LE POUVOIR DE LA PRIÈRE

Avant chaque réunion ou entretien important, Jo Trizila, fondatrice de TrizCom Public Relations à Dallas, se dit une simple prière, la prière de Jabez. Elle dit : “S’il te plaît, bénis-moi, élargis mon territoire. Que ta main soit avec moi dans tout ce que je fais. Garde-moi du mal et fais en sorte que je ne fasse pas souffrir les autres. Et Dieu a exaucé la prière”.

Trizila a tissé cette prière dans tous les aspects de sa vie personnelle et professionnelle. “Par exemple, chaque fois que je vois l’horloge lire un chiffre en trois exemplaires comme 15 h 33, je m’arrête et je dis la prière. Je la récite tous les soirs avant de me coucher. Cela me rappelle qu’il existe un pouvoir plus grand et qu’il est normal de demander des bénédictions”, dit-elle.

LE CADEAU D’UN MARI

Lorsque Richard, le mari de Beverly Raphael, est tombé malade, il a voulu trouver quelque chose qui “souderait notre famille après son décès”, dit-elle. Il a trouvé une statue en bronze d’une mère amérindienne portant son enfant et des figurines en porcelaine représentant trois chefs amérindiens, deux faisant face à l’un d’entre eux, au centre, qui a les mains levées. Le titre du trio est “Surrender”. Richard a dit à Beverly que la statue de bronze la représentait elle et que les chefs le représentaient lui et leurs deux filles. Il lui a demandé de les garder ensemble.

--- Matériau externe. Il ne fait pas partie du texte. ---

Lemma to_ck_ulong_ok v d : 0 ≤ v ≤ u64_max → to_ck_ulong v d = (Ok v, d).
Proof using Type.
  intros Hv. unfold to_ck_ulong. by rewrite (proj2 (andb_true_iff _ _)) by (split; apply Z.leb_le; lia).
Qed.
Lemma require_session_ok session d l s : 0 ≤ session ≤ u64_max →
  find_session session (hsm d) = Ok (l, s) → require_session session d = (Ok (s_slot_id s), d).
Proof using Type.
  intros Hr Hs. unfold require_session. rewrite (rbind_step _ _ _ d session) by (by apply to_ck_ulong_ok).
  unfold ask, rget, hsm_result, rlift, rbind, rret. cbn. by rewrite Hs.
Qed.
Lemma slot_object_ok slot h d o : 0 ≤ h ≤ u64_max → get_object h (store d) = Ok o →
  o_slot_id o = slot → slot_object slot h d = (Ok o, d).
Proof using Type.
  intros Hr Hg <-. unfold slot_object. rewrite (rbind_step _ _ _ d h) by (by apply to_ck_ulong_ok).
  unfold ask, rget, hsm_result, rlift, rbind, rret. cbn. rewrite Hg. by rewrite Z.eqb_refl.
Qed.
Lemma require_logged_in_refused slot d t : get_token slot (hsm d) = Ok t → login_state t = Public →
  require_logged_in slot d = (Err PermissionDenied, d).
Proof using Type.
  intros Ht Hp. unfold require_logged_in, ask, rget, hsm_result, rlift, rbind, rret. cbn.
  rewrite Ht. cbn. unfold login_state in Hp. unfold require_login. by rewrite Hp.
Qed.

Lemma require_authenticated_refused session d l s t :
  0 ≤ session ≤ u64_max →
  find_session session (hsm d) = Ok (l, s) → get_token (s_slot_id s) (hsm d) = Ok t →
  login_state t = Public →
  require_authenticated_session session d = (Err PermissionDenied, d).
Proof using Type.
  intros Hr Hs Ht Hp. unfold require_authenticated_session.
  erewrite rbind_step by (by eapply require_session_ok).
  apply rbind_err. by eapply require_logged_in_refused.
Qed.

(** C16: nobody works before a login.  While the token of a session's slot has
    no user and no officer logged in, every request that generates, copies,
    destroys, finds or uses a key, asks for random bytes or a digest, or changes
    a PIN through that session is refused with a permission error, as is the
    question for the attributes of a private object of the slot, and the whole
    state of the daemon, its store, sessions, throttles, generator and audit log
    included, is what it was. *)
Theorem daemon_needs_login e client r d session l s t
    (Hr : 0 ≤ session ≤ u64_max)
    (Hs : find_session session (hsm d) = Ok (l, s))
    (Ht : get_token (s_slot_id s) (hsm d) = Ok t) (Hp : login_state t = Public) :
  (login_session r = Some session → serve cfg e client r d = (Err PermissionDenied, d)) ∧
  (∀ h o types, r = RGetAttributeValue session h types → 0 ≤ h ≤ u64_max →
     get_object h (store d) = Ok o → o_slot_id o = s_slot_id s → o_private o = true →
     serve cfg e client r d = (Err PermissionDenied, d)).
Proof using Type.
  pose proof (require_authenticated_refused session d l s t Hr Hs Ht Hp) as Hrefused.
  split.
  - intros Hn. destruct r; cbn in Hn; simplify_eq; cbn [serve]; unfold reply; apply rbind_err;
      by apply rbind_err.
  - intros h o types -> Hh Hg Hslot Hpriv. cbn [serve]. unfold reply. apply rbind_err.
    unfold svc_get_attribute_value. erewrite rbind_step by (by eapply require_session_ok).
    erewrite rbind_step by (by eapply slot_object_ok).
    unfold read_attribute. rewrite andb_false_r. cbn -[rbind]. rewrite Hpriv. cbn -[rbind].
    apply rbind_err. by eapply require_logged_in_refused.
Qed.

(** ** What a request may do to the store *)

Definition view d : gmap Z StoredObject * B * SessionManager A :=
  (os_objects (store d), os_alloc (store d), session_manager (hsm d)).

Lemma keeps_audit session op r id client : keeps view (svc_audit session op r id client).
Proof using Type.
  apply keeps_bind; [|intros []; auto with run]. apply keeps_call. intros d.
  by destruct (record _ _ _ _ _).
Qed.
Lemma keeps_try_audit session op client : keeps view (try_audit session op client).
Proof using Type.
  intros d. unfold try_audit. exact (keeps_audit session op (Failure 0) None client d).
Qed.
Lemma keeps_ask {T} (f : Daemon → HsmResult T) : keeps view (ask f).
Proof using Type. unfold ask, hsm_result. run_step. Qed.
Lemma keeps_hsm_result {T} (r : HsmResult T) : keeps view (hsm_result r).
Proof using Type. apply keeps_lift. Qed.
Lemma keeps_on_slot_token slot op : keeps view (on_slot_token slot op).
Proof using Type.
  apply keeps_bind; [apply keeps_ask|intros t]. apply keeps_call. intros d. by destruct (op _).
Qed.
Lemma keeps_ck_ulong v : keeps view (to_ck_ulong v).
Proof using Type. unfold to_ck_ulong. run_step. Qed.
Lemma keeps_proto_attrs l : keeps view (proto_attrs_to_template l).
Proof using Type.
  induction l as [|[t v] l IH]; cbn [proto_attrs_to_template]; [auto with run|].
  apply keeps_bind; [apply keeps_ck_ulong|intros ?]. run_step.
Qed.
Lemma keeps_mechanism kind signing m : keeps view (use_mechanism kind signing m).
Proof using Type.
  unfold use_mechanism. destruct m; [|auto with run].
  apply keeps_bind; [apply keeps_ck_ulong|intros ?]. run_step.
Qed.
Lemma keeps_material o : keeps view (material o).
Proof using Type. unfold material. run_step. Qed.
Lemma keeps_part o : keeps view (part o).
Proof using Type. unfold part. run_step. Qed.
Lemma keeps_on_rsa {T} (f : RsaCaches → HsmResult T * RsaCaches) : keeps view (on_rsa f).
Proof using Type.
  apply keeps_bind; [|intros ?; apply keeps_hsm_result]. apply keeps_call. intros d. by destruct (f _).
Qed.
Lemma keeps_on_cipher {T} (f : CipherState → HsmResult T * CipherState) : keeps view (on_cipher f).
Proof using Type.
  apply keeps_bind; [|intros ?; apply keeps_hsm_result]. apply keeps_call. intros d. by destruct (f _).
Qed.
Lemma keeps_logged_in slot : keeps view (require_logged_in slot).
Proof using Type. apply keeps_bind; [apply keeps_ask|intros ?]. run_step. Qed.
Lemma keeps_iv m : keeps view (iv_parameter m).
Proof using Type. unfold iv_parameter. run_step. Qed.
Lemma keeps_mod (f : Daemon → Daemon) : (∀ d, view (f d) = view d) → keeps view (E:=Status) (rmod f).
Proof using Type. intros Hf d. apply Hf. Qed.
Lemma keeps_check_login e key : keeps view (check_login_throttle cfg e key).
Proof using Type.
  apply keeps_bind; [|intros []; auto with run]. apply keeps_call. intros d.
  by destruct (throttle_check _ _ _ _).
Qed.
Lemma keeps_check_init e key : keeps view (check_init_token_throttle cfg e key).
Proof using Type.
  apply keeps_bind; [|intros []; auto with run]. apply keeps_call. intros d.
  by destruct (throttle_check _ _ _ _).
Qed.
Lemma keeps_login_failure e key : keeps view (record_login_failure cfg e key).
Proof using Type. by apply keeps_mod. Qed.
Lemma keeps_login_clear key : keeps view (clear_login_attempts cfg key).
Proof using Type. by apply keeps_mod. Qed.
Lemma keeps_init_failure e key : keeps view (record_init_token_failure cfg e key).
Proof using Type. by apply keeps_mod. Qed.
Lemma keeps_init_clear key : keeps view (clear_init_token_attempts cfg key).
Proof using Type. by apply keeps_mod. Qed.
Lemma keeps_fips_mode : keeps view fips_mode.
Proof using Type. apply keeps_get. Qed.
Lemma keeps_derived m ps k peer n : keeps view (derived_secret m ps k peer n).
Proof using Type. unfold derived_secret. run_step; apply keeps_hsm_result. Qed.
Lemma keeps_require_session session : keeps view (require_session session).
Proof using Type.
  apply keeps_bind; [apply keeps_ck_ulong|intros ?]. apply keeps_bind; [apply keeps_ask|]. auto with run.
Qed.
Lemma keeps_authenticated session : keeps view (require_authenticated_session session).
Proof using Type.
  apply keeps_bind; [apply keeps_require_session|intros ?].
  apply keeps_bind; [apply keeps_logged_in|]. auto with run.
Qed.
End Service.

#[export] Hint Resolve keeps_audit keeps_try_audit keeps_ask keeps_hsm_result keeps_on_slot_token
  keeps_ck_ulong keeps_proto_attrs keeps_mechanism keeps_material keeps_part keeps_on_rsa
  keeps_on_cipher keeps_logged_in keeps_iv keeps_check_login keeps_check_init keeps_fips_mode
  keeps_derived keeps_require_session keeps_authenticated keeps_login_failure keeps_login_clear
  keeps_init_failure keeps_init_clear : run.

(** An object whose value cannot be read and which cannot be wrapped. *)
Definition sealed (o : StoredObject) : Prop := o_sensitive o = true ∧ o_extractable o = false.
Definition tightens (o o' : StoredObject) : Prop :=
  (o_sensitive o = true → o_sensitive o' = true) ∧
  (o_extractable o = false → o_extractable o' = false).

Lemma protects_tightens o o' : protects o o' → tightens o o'.
Proof. unfold protects, tightens. naive_solver. Qed.

Section Confined.
Context {P : PinPrimitives} {X : HexCodec} {H : HashPrimitives} {CP : CipherPrimitives}.
Context {SP : SignPrimitives} {KP : KeyPrimitives SP}.
Context {C : ObjectCodec} {SO : StoreOrder} {D : DashOrder} {AC : AuditCodec} {TO : ThrottleOrder}.
Context {A B : Type} {HS : HandleSource A} {OH : ObjectHandles B}.
Abbreviation Daemon := (Daemon (A:=A) (B:=B)).
Implicit Types (e : SvcEnv) (client : ClientId) (d : Daemon).

(** The next [n] handles are not in [F]. *)
Fixpoint avoids (F : gset Z) (n : nat) (a : B) : Prop :=
  match n with
  | O => True
  | S n => (∀ h, (oh_next a).1 = Ok h → h ∉ F) ∧ avoids F n (oh_next a).2
  end.

(** The handles [F] of other slots, the objects before the request, the
    request's session and its slot, and what is known of every object. *)
Context (F : gset Z) (objs0 : gmap Z StoredObject) (slot session : Z).
Context (good : StoredObject → Prop).
Context (F_foreign : ∀ h o, h ∈ F → objs0 !! h = Some o → o_slot_id o ≠ slot).
Context (good_sealed : ∀ o, sealed o → good o).
Context (good_tight : ∀ o o', good o → tightens o o' → good o').

Record J (n : nat) (v : gmap Z StoredObject * B * SessionManager A) : Prop := {
  j_good : map_Forall (λ _, good) v.1.1;
  j_foreign : ∀ h, h ∈ F → v.1.1 !! h = objs0 !! h;
  j_mine : ∀ h o, v.1.1 !! h = Some o → objs0 !! h = Some o ∨ o_slot_id o = slot;
  j_session : ∀ l s, lookup_session v.2 session = Some (l, s) → s_slot_id s = slot;
  j_avoids : avoids F n v.1.2;
}.

Lemma J_end n v : J n v → J 0 v.
Proof using Type. by intros []. Qed.

Definition conf {T} (n n' : nat) (φ : T → Prop) (m : Svc (A:=A) (B:=B) T) : Prop :=
  yields (λ d, J n (view d)) (λ d, J n' (view d)) (λ d, J 0 (view d)) φ m.

(** An object the request may touch. *)
Definition mine (h : Z) (o : StoredObject) : Prop := h ∉ F ∧ o_slot_id o = slot ∧ good o.

Lemma conf_bind {T U} n n' n'' (φ : T → Prop) (ψ : U → Prop) m (k : T → Svc U) :
  conf n n' φ m → (∀ v, φ v → conf n' n'' ψ (k v)) → conf n n'' ψ (rbind m k).
Proof using Type. apply yields_bind. Qed.
Lemma conf_keeps {T} n (m : Svc T) : keeps view m → conf n n (λ _, True) m.
Proof using Type. intros Hm. apply yields_keeps; [done|apply J_end]. Qed.
Lemma conf_ret {T} n (φ : T → Prop) v : φ v → conf n 0 φ (rret v).
Proof using Type. intros Hv d Hd. split; [by eapply J_end|done]. Qed.
Lemma conf_fail {T} n n' (φ : T → Prop) x : conf n n' φ (rfail x).
Proof using Type. intros d Hd. by eapply J_end. Qed.
Lemma conf_lift {T} n (r : HsmResult T) : conf n n (λ v, r = Ok v) (hsm_result r).
Proof using Type. intros d Hd. destruct r; [done|by eapply J_end]. Qed.
Lemma conf_end {T} n (φ : T → Prop) m : conf n n φ m → conf n 0 φ m.
Proof using Type. intros Hm. eapply yields_post; [done|intros ?; apply J_end|done]. Qed.
Lemma conf_value {T} n n' (φ ψ : T → Prop) m : conf n n' φ m → (∀ v, φ v → ψ v) → conf n n' ψ m.
Proof using Type. intros Hm Hφ. by eapply yields_post. Qed.

Lemma conf_ck n v : conf n n (λ x, x = v) (to_ck_ulong v).
Proof using Type. unfold to_ck_ulong. destruct (_ && _); [|apply conf_fail]. by intros d Hd. Qed.
Lemma conf_ask {T} n (f : Daemon → HsmResult T) (φ : T → Prop) :
  (∀ d v, J n (view d) → f d = Ok v → φ v) → conf n n φ (ask f).
Proof using Type.
  intros Hf d Hd. unfold ask, rbind, rget, hsm_result, rlift.
  specialize (Hf d). destruct (f d); [auto|by eapply J_end].
Qed.
Lemma conf_session n : conf n n (λ s, s = slot) (require_session session).
Proof using Type.
  eapply conf_bind; [apply conf_ck|intros handle ->]. cbn beta.
  eapply conf_bind; [apply (conf_ask _ _ (λ p, s_slot_id p.2 = slot))|].
  - intros d [l s] Hd Hs. apply find_session_Ok in Hs. by eapply j_session.
  - intros p Hp d Hd. by split.
Qed.
Lemma conf_auth n : conf n n (λ s, s = slot) (require_authenticated_session session).
Proof using Type.
  eapply conf_bind; [apply conf_session|intros ? ->]. cbn beta.
  eapply conf_bind; [apply conf_keeps; auto with run|intros ? _]. by intros d Hd.
Qed.
Lemma conf_slot_object n h : conf n n (mine h) (slot_object slot h).
Proof using F_foreign.
  eapply conf_bind; [apply conf_ck|intros ? ->]. cbn beta.
  eapply conf_bind; [apply (conf_ask _ _ (λ o, good o ∧ (o_slot_id o = slot → h ∉ F)))|].
  - intros d o Hd Ho. unfold get_object in Ho.
    destruct (os_objects (store d) !! h) eqn:E; simplify_eq/=.
    split; [exact (j_good _ _ Hd h o E)|]. intros Hslot HF.
    pose proof (j_foreign _ _ Hd h HF) as E0. cbn in E0. rewrite E in E0.
    by apply (F_foreign h o HF).
  - intros o [Hg Hs]. destruct (o_slot_id o =? slot) eqn:E; [|apply conf_fail].
    apply Z.eqb_eq in E. intros d Hd. split; [done|]. split_and!; auto.
Qed.
Lemma conf_usable n h f : conf n n (λ o, mine h o ∧ f o = true) (usable_key slot h f).
Proof using F_foreign.
  eapply conf_bind; [apply conf_slot_object|intros o Ho]. cbn beta.
  destruct (f o) eqn:E; [|apply conf_fail]. by intros d Hd.
Qed.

Richard est décédé en 1998, et Beverly a repris RCC Associates, une société nationale d’entreprise générale basée en Floride, en 1998. Elle s’est remariée et ses filles ont grandi, mais elle a toujours les souvenirs ensemble dans son bureau et utilise l’agenda de Richard. “Ils m’ont toujours donné un peu de confiance, surtout les premières années, lorsque j’ai dû reprendre son rôle de présidente et de directrice générale de l’entreprise. D’une certaine manière, j’avais l’impression que Richard veillait sur nous et s’assurait que tout allait bien”, dit-elle.